I think what HTM is optimizing toward is a specific target count of predicted active cells in each time step. This count is based on the target sparsity level (i.e. one predicted active cell per active minicolumn), and addresses the point that @marty1885 mentioned about predicting every bit to be 1.
The tools listed for DL assume the network is describing a line, plane, volume, or a higher dimensional surface.
The figure in question may be contagious or multiple contiguous areas or volumes.
The NN is attempting to define the surface of this shape, with an error function that defines the goodness of the fit. The tools available are drawn from the geometry/calculus domain.

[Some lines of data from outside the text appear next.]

(* ===== verification/MessageObjectsApi.v ===== *)
(** * The public operations on the object store

    Getters, assignment, clearing, the methods of the containers and parsing keep
    the invariant and act where they are called. *)
From stdpp Require Import gmap.
From S2P Require Import Prelude PyStr Json FieldMask Bytes Wire ValueCodec Metadata Message MessageInv MessageOps MessageSteps MessageObjects MessageObjectsInv MessageObjectsSteps MessageObjectsWork MessageObjectsOps.

Section Api.
Context `{Schema} (HS : schema_ok _).
Implicit Types (D P Q : gset nat) (O : option (nat * nat)) (s : store).

Abbreviation addrs := (fun l : list ref => l ≫= ref_addr).

(** *** Masks do not matter *)

Lemma obj_masks s s' x : objects s' = objects s -> obj s' x = obj s x.
Proof. intros E. unfold obj. by rewrite E. Qed.

Lemma inv_masks D P O s s' : objects s' = objects s -> inv D P O s -> inv D P O s'.
Proof. intros E. apply inv_ext; [by rewrite E|intros x; by rewrite (obj_masks _ _ _ E)..]. Qed.

Lemma local_masks a s s1 s' : objects s' = objects s1 -> local a s s1 -> local a s s'.
Proof.
  intros E []. assert (forall x, obj s' x = obj s1 x) as Ho by (intros x; by apply obj_masks).
  assert (forall p i c, held s' p i c <-> held s1 p i c) as Hh by (intros; unfold held; by rewrite Ho).
  split; try setoid_rewrite Ho; rewrite ?E; try done.
  - intros p i c Hc%Hh. by apply l_held.
  - intros p i c Hc%Hh. by eapply l_order.
Qed.

Lemma record_objects a f s : objects (_record_reset a f s) = objects s.
Proof. unfold _record_reset, submask. repeat case_match; done. Qed.

Lemma local_refl a s : (a < length (objects s))%nat -> ordered s -> local a s s.
Proof. intros Ha Ho. split; try done. intros x Hx. by rewrite obj_none. Qed.

(** *** Clearing *)

Lemma notify_done D P s a :
  inv D P None s -> calm D s -> absorbed s a \/ P = ∅ -> (a < length (objects s))%nat -> done_at D P a s (_notify a s).
Proof.
  intros Hi Hc Hq Ha. eapply (finish HS); [done| | |done|done].
  - apply local_refl; [done|by eapply inv_ordered].
  - eapply inv_weaken; [|exact Hi]. set_solver.
Qed.

Lemma done_after D P a s s1 s2 :
  inv D P None s -> calm D s -> absorbed s a \/ P = ∅ -> inv D P None s1 -> effect a s s1 -> objects s2 = objects s1 ->
  done_at D P a s (_notify a s2).
Proof.
  intros Hi Hc Hq I1 F1 E. pose proof (inv_ordered _ _ _ _ Hi) as Ho. pose proof (e_len _ _ _ F1). pose proof (e_alive _ _ _ F1).
  assert (inv D P None s2) as I2 by (by eapply inv_masks). assert (effect a s s2) as F2.
  { destruct F1. assert (forall x, obj s2 x = obj s1 x) as Hx by (intros x; by apply obj_masks).
    assert (forall p i c, held s2 p i c <-> held s1 p i c) as Hh by (intros; unfold held; by rewrite Hx).
    split; try setoid_rewrite Hx; rewrite ?E; try done; [intros p i c Hk%Hh; by apply e_held|intros p i c Hk%Hh; by eapply e_order]. }
  destruct (notify_done D P s2 a) as (s3 & E3 & I3 & F3 & K3); [done|by eapply effect_calm| |rewrite E; lia|].
  { destruct Hq; [left; by eapply effect_absorbed|by right]. }
  exists s3. split_and!; [done..|by eapply effect_trans|]. intros Hz. apply K3. by rewrite (e_susp _ _ _ F2).
Qed.

Lemma clear_and_record_ok D P s a i f :
  inv D P None s -> calm D s -> absorbed s a \/ P = ∅ -> (a < length (objects s))%nat -> field_of s a i = Some f ->
  done_at D P a s (clear_and_record a i f s).
Proof.
  intros Hi Hc Hq Ha Hf. unfold clear_and_record. destruct (obj_clear_state_ok HS D P s a i f) as (s1 & -> & I1 & F1); [done..|].
  cbn [mbind result_bind]. eapply done_after; [done..|]. apply record_objects.
Qed.

Lemma ClearField_ok D P s a name :
  inv D P None s -> calm D s -> absorbed s a \/ P = ∅ -> (a < length (objects s))%nat -> good D P a s (ClearField a name s).
Proof.
  intros Hi Hc Hq Ha s'. unfold ClearField. destruct (_oneof_python_name _ name) as [n|].
  - destruct (selected_member s a n) as [[i f]|] eqn:Es; [|by apply good_nothing]. revert s'. apply acts_good, done_acts, clear_and_record_ok; [done..|].
    unfold selected_member in Es. destruct (o_oneofs (obj s a) !! n) as [j|]; [|done]. cbn in Es. destruct (field_of s a j) as [g|] eqn:Eg; [|done].
    cbn in Es. destruct (public g); [|done]. by injection Es as <- <-.
  - destruct (public_field _ name) as [[i f]|] eqn:Ep; [|done]. revert s'. apply acts_good, done_acts, clear_and_record_ok; [done..|].
    by apply public_field_Some in Ep.
Qed.

(** *** Assignment of a singular field *)

Lemma select_store D P s0 s a i f v :
  inv D P None s -> grows s0 s -> (a < length (objects s0))%nat -> field_of s a i = Some f -> singular f = true ->
  ref_ok s (codec_of f) v -> fresh s0 s v ->
  exists s', _select _notify a i f (_detach_child a i s) = Ok s' /\ inv ({[a]} ∪ D) P None (stored a i v s') /\ local a s0 (stored a i v s').
Proof.
  intros Hi Hg Ha Hf Hs Hv Hfr. pose proof Hg as [].
  pose proof (detach_ok _ _ _ _ _ _ Hi Hf Hs) as I1. set (s1 := _detach_child a i s) in *.
  assert (length (objects s1) = length (objects s)) as Hl1 by apply length_detach_child.
  assert (forall x, obj s1 x = if decide (x ∈ in_field s a i) then _bind_mutation Ignored (obj s x) else obj s x) as Ho1.
  { intros x. by eapply detach_child_obj. }
  assert (forall x, o_cls (obj s1 x) = o_cls (obj s x)) as Hc1 by (intros x; rewrite Ho1; by case_decide).
  assert (forall x, o_values (obj s1 x) = o_values (obj s x)) as Hv1 by (intros x; rewrite Ho1; by case_decide).
  assert (forall p j c, held s1 p j c <-> held s p j c) as Hh1 by (intros; unfold held; by rewrite Hv1).
  assert (obj s1 a = obj s a) as Hoa by (rewrite Ho1, decide_False; [done|by eapply not_in_field]).
  assert (field_of s1 a i = Some f) as Hf1 by (unfold field_of; by rewrite Hc1).
  destruct (obj_select_ok HS _notify _ _ _ s1 a i f I1 ltac:(lia) Hf1 Hs ltac:(by right)) as (s2 & E2 & I2 & S2 & P2).
  exists s2. split; [done|]. destruct S2.
  assert (forall x, o_cls (obj s2 x) = o_cls (obj s x)) as Hc2.
  { intros x. rewrite <- Hc1. destruct (decide (x = a)) as [->|Hx]; [done|]. destruct (sel_other x Hx) as [->|[_ ->]]; done. }
  assert (forall b, b ∈ ref_addr v -> (a < b)%nat /\ loose s2 b) as Hlo.
  { intros b Hb. destruct (Hfr b Hb) as [? Hm]. split; [lia|]. split; [lia|].
    assert (inert (o_mutation (obj s1 b))) as Hin by (rewrite Ho1; case_decide; [done|by rewrite Hm]).
    destruct (sel_other b ltac:(lia)) as [->|[_ ->]]; done. }
  assert (ref_ok s2 (codec_of f) v) as Hv2 by (revert Hv; unfold ref_ok; destruct (codec_of f), v; try done; by rewrite Hc2).
  assert (field_of s2 a i = Some f) as Hf2 by (unfold field_of; by rewrite Hc2).
  assert (forall b, b ∈ ref_addr v -> (a < b < length (objects s2))%nat) as Hlt by (intros b Hb; by destruct (Hlo b Hb) as [? [? _]]).
  pose proof (stored_ok _ _ _ _ _ _ _ I2 ltac:(lia) Hf2 Hs Hv2 Hlo) as I3. set (s3 := stored a i v s2) in *.
  split.
  - destruct v as [x|c]; cbn [ref_addr list_to_set] in I3; [eapply inv_weaken; [|exact I3]; set_solver|].
    apply (undirty _ _ _ _ c); [eapply inv_weaken; [|exact I3]; set_solver|]. intros p j g Hh Hg' Hsg.
    destruct (i_link _ _ _ _ I3 _ _ _ Hh) as (h & _ & [E|[? _]]); [|done]. unfold s3 in E. rewrite obj_stored in E by (done || lia).
    assert (c <> a) as Hca by (destruct (Hlt c); [left|lia]). rewrite decide_False in E by done. rewrite decide_True in E by left.
    cbn in E. symmetry in E. apply link_child in E as (-> & -> & _). unfold s3. rewrite obj_stored, decide_True by (done || lia). cbn.
    apply P2. unfold ref_ok in Hv. destruct (codec_of f) eqn:Ec; try done. by eapply message_presence.
  - apply (local_intro a s0 s); [done|done|by eapply inv_ordered|by eapply inv_ordered| | | |..].
    + unfold s3, stored, _bind_child. rewrite length_upd, length_bind. lia.
    + intros p j c Hh. apply stored_held in Hh as [[_ Hb]|[_ Hh]]; [right; by apply Hfr in Hb as [[? _] _]|left; by apply Hh1, sel_held|lia|done].
    + intros x Hx. assert (obj s2 x = obj s x \/ ((exists i, held s0 a i x) \/ (length (objects s0) <= x)%nat) /\
        exists cb, obj s2 x = _bind_mutation cb (obj s x)) as H2.
      { destruct (sel_other x Hx) as [->|[(j & Hj & _) ->]].
        - rewrite Ho1. case_decide as Hin; [right|by left]. split; [|by eexists]. apply held_in_field in Hin.
          destruct (decide (x < length (objects s0))%nat); [left; exists i|right; lia]. eapply grows_held; [done|by eapply inv_ordered|done|done].
        - right. apply Hh1 in Hj. split; [|rewrite Ho1; case_decide; by eexists].
          destruct (decide (x < length (objects s0))%nat); [left; exists j|right; lia]. eapply grows_held; [done|by eapply inv_ordered|done|done]. }
      unfold s3. rewrite obj_stored, decide_False by (done || lia). case_decide as Hb; [|done].
      right. split; [right; by apply Hfr in Hb as [[? _] _]|]. destruct H2 as [->|[_ [cb ->]]]; by eexists.
    + unfold s3. rewrite obj_stored, decide_True by (done || lia). cbn. by rewrite sel_cls, Hoa.
    + unfold s3. rewrite obj_stored, decide_True by (done || lia). cbn. by rewrite sel_mutation, Hoa.
    + unfold s3. rewrite obj_stored, decide_True by (done || lia). cbn. by rewrite sel_suspended, Hoa.
Qed.

Lemma obj_set_singular_ok fuel D P s a i f v :
  inv D P None s -> calm D s -> absorbed s a \/ P = ∅ -> (a < length (objects s))%nat -> field_of s a i = Some f -> singular f = true ->
  (forall b, b ∈ ref_addr v -> (b < length (objects s))%nat) -> good D P a s (set_singular fuel a i f v s).
Proof.
  intros Hi Hc Hq Ha Hf Hs Hb s'. unfold set_singular. destruct (normalize s (codec_of f) v) as [w|] eqn:En; [|done].
  cbn [mbind result_bind]. apply normalize_ok in En as [Hw Hsub].
  destruct (copy (MergeFrom fuel) (codec_of f) w s) as [[x s1]|] eqn:Ec; [|done]. cbn [mbind result_bind].
  destruct (copy_ok HS _ D P s (codec_of f) w x s1 (MergeFrom_merges HS fuel) Hi Hc Hw) as (I1 & G1 & R1 & F1); [auto|done|].
  destruct (select_store D P s s1 a i f x) as (s2 & -> & I2 & L2); [done..|by erewrite grows_field|done|done|done|].
  cbn [mbind result_bind]. change (upd a (put i (ROne x)) (_bind_child a i x s2)) with (stored a i x s2).
  match goal with |- context [_notify a ?x] => set (s3 := x) end.
  assert (objects s3 = objects (stored a i x s2)) as E3 by (unfold s3; case_match; [apply record_objects|done]).
  assert (local a s s3) as L3 by (by eapply local_masks).
  assert (inv ({[a]} ∪ D) P None s3) as I3 by (by eapply inv_masks).
  destruct (finish HS D P s s3 a Hi L3 I3) as (s4 & -> & I4 & F4 & _); [eapply effect_calm; [by apply local_effect|done]|done|].
  by intros [= <-].
Qed.

(** *** Getters *)

Lemma lazy_child_ok D P s a i f k :
  inv D P None s -> (a < length (objects s))%nat -> field_of s a i = Some f -> singular f = true -> codec_of f = CMessage k ->
  o_values (obj s a) !! i = None ->
  inv D P None (lazy_child a i k s).2 /\ local a s (lazy_child a i k s).2 /\ held (lazy_child a i k s).2 a i (lazy_child a i k s).1.
Proof.
  intros Hi Ha Hf Hs Hk Hv. set (s1 := (alloc k s).2). set (c := length (objects s)).
  change (lazy_child a i k s) with (c, stored a i (RM c) s1). cbn [fst snd].
  pose proof (alloc_ok _ _ _ k _ Hi) as I1. fold s1 in I1. pose proof (grows_alloc k s) as G1. fold s1 in G1. pose proof G1 as [].
  assert (length (objects s1) = S c) as Hl1 by apply length_alloc.
  assert (obj s1 c = mkObject k ∅ ∅ ∅ [] Unbound 0 (length (masks s)) 0) as Hoc by (unfold s1; by rewrite obj_alloc, decide_True).
  assert (field_of s1 a i = Some f) as Hf1 by (by erewrite grows_field).
  assert (o_values (obj s1 a) !! i = None) as Hv1 by (by rewrite g_old).
  assert (_detach_child a i s1 = s1) as Ed by (unfold _detach_child; by rewrite Hv1).
  pose proof (detach_ok _ _ _ _ _ _ I1 Hf1 Hs) as I1'. rewrite Ed in I1'.
  assert (forall b, b ∈ ref_addr (RM c) -> (a < b)%nat /\ loose s1 b) as Hlo.
  { intros b ->%list_elem_of_singleton. split; [lia|]. split; [lia|]. by rewrite Hoc. }
  assert (forall b, b ∈ ref_addr (RM c) -> (a < b < length (objects s1))%nat) as Hlt by (intros b ->%list_elem_of_singleton; lia).
  pose proof (stored_ok _ _ _ _ _ _ (RM c) I1' ltac:(lia) Hf1 Hs ltac:(unfold ref_ok; by rewrite Hk, Hoc) Hlo) as I2.
  cbn [ref_addr list_to_set] in I2. set (s2 := stored a i (RM c) s1) in *.
  assert (i ∉ o_present (obj s a)) as Hp.
  { intros Hp. destruct (i_present _ _ _ _ Hi a i Hp) as (g & _ & _ & _ & [?|[x Hx]]); [done|congruence]. }
  assert (forall x, x <> a -> content (obj s2 x) = content (obj s1 x)) as Hx.
  { intros x Hx. unfold s2. rewrite obj_stored, decide_False by (done || lia). by case_decide. }
  assert (blank (obj s2 c)) as Hbc.
  { unfold s2. rewrite obj_stored, decide_False by (done || lia). rewrite decide_True by left. rewrite Hoc. by split_and!. }
  assert (obj s2 a = put i (ROne (RM c)) (obj s a)) as Hoa by (unfold s2; by rewrite obj_stored, decide_True, g_old by (done || lia)).
  split; [|split].
  - apply (undirty_blank _ _ _ _ a); [apply (undirty_blank _ _ _ _ c); [eapply inv_weaken; [|exact I2]; set_solver|auto]|].
    intros p j g Hh Hg Hsg Hj. assert (p <> a) as Hpa by (intros ->; apply (inv_ordered _ _ _ _ I2) in Hh; lia).
    apply stored_held in Hh as [[[= ?] _]|[_ Hh]]; [done| |lia|done]. apply held_alloc in Hh.
    specialize (Hx p Hpa). injection Hx as Hx1 Hx2 Hx3 _ _. pose proof (held_alive _ _ _ _ Hh). rewrite g_old in * by done.
    assert (field_of s p j = Some g) as Hg' by (unfold field_of in *; by rewrite <- Hx1). rewrite Hx3 in Hj.
    destruct (i_blank _ _ _ _ Hi _ _ _ _ Hh Hg' Hsg Hj) as [|(B1 & B2 & B3 & B4)]; [by left|right]. rewrite Hoa.
    split_and!; [|done..]. intros m y Hy. cbn in Hy. apply lookup_insert_Some in Hy as [[_ <-]|[_ Hy]]; [done|by eapply B1].
  - apply (local_intro a s s1); [done|done|by eapply inv_ordered|by eapply inv_ordered| | | |..].
    + unfold s2, stored, _bind_child. by rewrite length_upd, length_bind.
    + intros p j b Hh. apply stored_held in Hh as [[_ ->%list_elem_of_singleton]|[_ Hh]]; [by right|by left|lia|done].
    + intros x Hne. unfold s2. rewrite obj_stored, decide_False by (done || lia). case_decide as Hb; [right|by left].
      apply list_elem_of_singleton in Hb as ->. split; [by right|by eexists].
    + by rewrite Hoa, g_old.
    + by rewrite Hoa, g_old.
    + by rewrite Hoa, g_old.
  - apply stored_held; [lia|done|]. left. split; [done|left].
Qed.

The HTM canon describes set membership. These sets do not have to be constrained by geometry, and in fact, usually are not. The correct tools to describe the properties of an HTM network should more properly be drawn from set theory. Venn diagrams come to mind. Perhaps combinatorics are also involved here.
The temporal parts of HTM describe a trajectory through set space.
I do not have the mathematical background to identify the best tools to describe and analyze these networks but I suspect that that a quick visit to the math department will turn up some good answers.
I would say that, at least, two things are happening in HTM where one is mapping out the domain that is available through sensory input and the other is training of dendrites to minimize spurious activation and maximizing the probability of activation at a specific point in a sequence of sensory inputs. I claim that the mapping is done through the creation of dendrites and that the training of created dendrites is separate from the mapping.
As such, any analysis of what HTM does, and how, should separate these two mechanics.
I’m most likely misunderstanding your “how” but, to me, nothing in the training relies on anything new or revolutionary. Showing that the training of dendrites, as done in HTM, minimizes spurious activations and maximizes the probability of activations at a specific point in a sequence of sensory inputs comes across as covered ground. In the context of HTM and the mathematical underpinnings, I’m just a hobbyist and not a mathematician so maybe I’m overlooking some complicating factor.
Why is this problematic? What is the actual problem?
What is obvious? If empirical evidence (or experimenting as I see it) is the precursor to actually understanding what is going on, it is what is needed.
Why? If there is an already working system (the human brain) there is no reason to not update the algorithms to reflect new findings. Especially if the change follows serious attempts to formalize the new findings and they fit well enough with what is already established.
I’m going out on a limb here, but, I have not seen any attempts to define a clear goal apart from using the human brain as inspiration for a system that exhibits intelligent behaviour. If a clearly defined goal exists, I’d like to know what it is.
If a gross simplification can generate the kind of results as HTM can, refining and expanding it sounds like the sane way forward. As far as I know, the goal isn’t to replicate the human brain but to build a system that can do brain-like things.
I’m sure we are all grateful that early scientists pushed forward even though their fields lacked completeness. New ideas can always be formulated and tested and I view the current imaging techniques that let us map even the actual structure of individual dendrites as what the introduction of the microscope was to germ theory. It opens the door to a big realm of new ideas that can be tested.
This is a very interesting question, and I myself is trying to express HTM using math (e.g. mostly probabilistic).
What is your motivation for comparing TM to gradient descent? Have you somehow done any research about HTM’s problem-solving nature or properties in the optimization/search domain? Say, is it doing any local/global search, is it heuristic/meta, its convergence, what did you find?